Negli ultimi giorni, i controlli di frontiera lungo la penisola lunga sei miglia hanno fallito, consentendo al numero crescente di migranti di invadere il territorio spagnolo. Circa 50.000 immigrati hanno affrontato altezze di oltre sei metri di recinzione o hanno nuotato per ore per entrare a Ceuta, principalmente tra giovedì e venerdì della scorsa settimana. Questo afflusso massiccio di persone in cerca di un nuovo inizio ha causato il tragico affogamento di molti, mentre altri sono stati schiacciati nel tentativo di raggiungere il lato spagnolo.
Juan Jesús Vivas, il presidente del governo di Ceuta, ha descritto la situazione come “assolutamente insostenibile” per una città di soli 83.000 abitanti. Fino a venerdì sera, almeno 48.300 migranti, per lo più giovani uomini marocchini in cerca di lavoro, erano stati rispediti in Marocco.
Le autorità comunali hanno rifiutato di nutrire o accogliere coloro che rimangono in città. Soufiane ez-Znafry, un marocchino di 26 anni, ha dichiarato al New York Times che molti hanno deciso di tornare indietro per un motivo semplice: la fame. “Tutti sono affamati, perché non mangiamo da due giorni”, ha detto, descrivendo il suo stomaco che “brontolava”. Ez-Znafry ha lasciato Tangeri portando con sé solo un sacchetto di vestiti e pochi oggetti di valore.
Dopo essere riuscito a entrare in città, le autorità spagnole gli hanno sequestrato la borsa, lasciandolo con solo un paio di sandali. Altri marocchini hanno riferito che sono stati picchiati – a volte fino a perdere conoscenza – da persone incappucciate. Anche adolescenti di soli 15 anni hanno raccontato che sono fuggiti a Ceuta senza nemmeno avvisare i genitori, cercando disperatamente un telefono per far sapere loro di essere al sicuro.
La Spagna rappresenta un importante punto di arrivo per coloro che cercano una nuova vita in Europa o che fuggono da guerre o violenze nei loro paesi d’origine. Questa mattina, la Spagna ha avviato l’installazione di una barriera galleggiante vicino al muro di contenimento sul frangiflutti di Tarajal, tra i confini. Un piccolo numero di migranti esausti che sono riusciti a nuotare fino alla spiaggia sono stati accolti da soldati che li hanno costretti a tornare indietro.

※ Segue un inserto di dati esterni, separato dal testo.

Definition put_step (this : PutRequest) (e : put_event) : io PutRequest :=
  match e with
  | On_connected arg pcb err => r ← put_connected this arg pcb err; Ret r.1
  | On_sent arg pcb n => r ← put_sent this arg pcb n; Ret r.1
  | On_recv arg pcb buf err => r ← put_recv this arg pcb buf err; Ret r.1
  | On_err arg err => put_err this arg err
  end.

Fixpoint put_run (this : PutRequest) (es : list put_event) : io PutRequest :=
  match es with
  | [] => Ret this
  | e :: es => this ← put_step this e; put_run this es
  end.
End put.

Arguments put_header : simpl never.

(** ** The stream that is sent *)

Section stream.
Context `{V : Vendor} {L : VendorLaws V}.

(** [fread] stores no more bytes than it was asked for, and a send buffer has no
    negative room. *)
Definition put_answer_ok (e : event call) : Prop :=
  match e with
  | @Ev _ X c x =>
      match c in call X return X -> Prop with
      | CLwip c =>
          match c in lwip_call X return X -> Prop with
          | derusting_tcp_sndbuf _ => fun n => 0 <= n
          | _ => fun _ => True
          end
      | CFs c =>
          match c in fs_call X return X -> Prop with
          | fread n _ => fun b => len b <= n
          | _ => fun _ => True
          end
      | _ => fun _ => True
      end x
  end.

Fixpoint put_answers_ok (tr : trace) : Prop :=
  match tr with
  | [] => True
  | e :: tr => put_answer_ok e /\ put_answers_ok tr
  end.

Lemma put_answers_ok_app tr1 tr2 : put_answers_ok (tr1 ++ tr2) <-> put_answers_ok tr1 /\ put_answers_ok tr2.
Proof. induction tr1 as [|e tr1 IH]; cbn; [tauto|]. rewrite IH. tauto. Qed.

Lemma put_header_ascii g n : Forall is_ascii (put_header g n).
Proof.
  unfold put_header. repeat (apply Forall_app; split); try by apply (bool_decide_unpack _).
  - apply uuid_display_ascii.
  - eapply Forall_impl; [by apply display_aux_digits|]. intros c Hc. apply in_range_true in Hc.
    unfold is_ascii. lia.
Qed.

(** The header fits the 256 bytes set aside for it, with room to spare. *)
Lemma put_header_length g n : fits 32 n -> len (put_header g n) <= 140.
Proof.
  intros Hn. unfold put_header. rewrite !len_app, uuid_display_length.
  assert (len (display_u32 n) <= 10) as H10.
  { unfold display_u32, len. pose proof (display_aux_length 10 n []). cbn [length] in *. lia. }
  change (len (http "PUT / HTTP/1.1@guid: ")) with 22.
  change (len (http "@Content-Type: text/x.gcode@Content-Length: ")) with 46.
  change (len (http "@Connection: close@@")) with 23. lia.
Qed.

Lemma put_header_format g n : fits 32 n -> format_n 256 (put_header g n) = Some (put_header g n).
Proof.
  intros Hn. apply format_n_ascii; [apply put_header_ascii|]. pose proof (put_header_length g n Hn). lia.
Qed.

(** Nothing is lost, repeated or reordered between the file and lwIP; what
    [tcp_write] did not take stays in the buffer. *)
Definition conserves (this this' : PutRequest) (tr : trace) : Prop :=
  put_buf this ++ file_read tr = tcp_accepted tr ++ put_buf this' /\
  len (put_buf this') <= BUF_CAP /\ set_buf this' (put_buf this) = this.

Lemma conserves_quiet this tr :
  len (put_buf this) <= BUF_CAP -> file_read tr = [] -> tcp_accepted tr = [] -> conserves this this tr.
Proof. intros Hl Hf Ht. split_and!; [by rewrite Hf, Ht, app_nil_r|done|by destruct this]. Qed.

Lemma conserves_app this1 this2 this3 tr1 tr2 :
  conserves this1 this2 tr1 -> conserves this2 this3 tr2 -> conserves this1 this3 (tr1 ++ tr2).
Proof.
  intros (H1 & _ & E1) (H2 & Hl & E2). unfold conserves, file_read, tcp_accepted in *.
  split_and!; [|done|].
  - rewrite !collect_app, app_assoc, H1, <- app_assoc, H2. by rewrite app_assoc.
  - rewrite <- E1. rewrite <- E2. by destruct this3.
Qed.

Lemma pump_run this pcb tr this' r :
  len (put_buf this) <= BUF_CAP -> put_answers_ok tr ->
  exec (pump this pcb) tr (Done (this', r)) -> conserves this this' tr.
Proof.
  intros Hl Hok H. unfold pump in H. cbv zeta in H. bind_step H as this1 H1. apply put_answers_ok_app in Hok as [Hok1 Hok2].
  match type of H1 with exec _ ?t _ => assert (conserves this this1 t) as Hc1 end.
  { rewrite Z.gtb_ltb in H1. destruct (Z.ltb_spec 0 (BUF_CAP - len (put_buf this))) as [Hf|Hf].
    - exec_steps H1. destruct Hok1 as [Hr _]. cbn in Hr.
      split_and!; [|by cbn; rewrite len_app; lia|by destruct this]. cbn. by rewrite app_nil_r.
    - destruct H1 as [-> [= ->]]. by apply conserves_quiet. }
  eapply conserves_app; [exact Hc1|]. destruct Hc1 as (_ & Hl1 & _). clear H1 Hok1.
  exec_step H as sndbuf. destruct Hok2 as [Hs _]. cbn in Hs.
  pose proof (len_nonneg (put_buf this1)).
  case_decide as Hz; [exec_steps H; by apply conserves_quiet|].
  exec_step H as e. case_decide as He.
  - exec_steps H. apply conserves_quiet; [done|done|]. cbn. by rewrite decide_False.
  - subst e. exec_steps H. set (n := Z.min _ sndbuf) in *.
    assert (wrap 16 n = n) as ->. { apply wrap_small. unfold fits, BUF_CAP in *. change (2 ^ 16) with 65536. lia. }
    split_and!; [|cbn; rewrite len_zdrop; lia|by destruct this1].
    cbn. rewrite decide_True by done. rewrite !app_nil_r. by rewrite ?app_nil_r, ztake_zdrop.
Qed.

Il nuovo sistema di contenimento, lungo circa 500 metri, si propone di essere “una barriera di contenimento, un ostacolo fisico, anche se solo visivo” per rafforzare i confini, ha spiegato il primo ministro spagnolo Pedro Sánchez. Le cause esatte di questo afflusso repentino non sono chiare, ma Sánchez ha incolpato i gruppi di contrabbando che sfruttano una recente sentenza della Corte Suprema, secondo la quale le autorità spagnole non possono espellere immediatamente i richiedenti asilo che tentano di nuotare verso i territori spagnoli in Africa.
I contrabbandieri, ha aggiunto Sánchez, hanno diffuso voci sulla sentenza, fuorviando i migranti facendogli credere di poter rimanere su suolo spagnolo. Le morti avvenute sono state sfruttate dalla destra politica in tutta Europa, portando l’Italia a sospendere il proprio accordo Schengen con la Spagna. Quest’ultima applicherà controlli più rigorosi ai cittadini non europei che entrano in Italia dalla Spagna. Sebbene l’area Schengen consenta il movimento senza passaporto tra gli Stati membri dell’Unione Europea, Ceuta non ne fa parte.
La situazione attuale a Ceuta evidenzia l’urgente necessità di soluzioni che possano affrontare non solo l’emergenza umanitaria, ma anche le questioni più ampie di migrazione e sicurezza in Europa. Con un numero sempre crescente di persone in cerca di asilo e una risposta sempre più complessa da parte dei governi, il futuro resta incerto per molti di coloro che sperano di trovare rifugio e opportunità.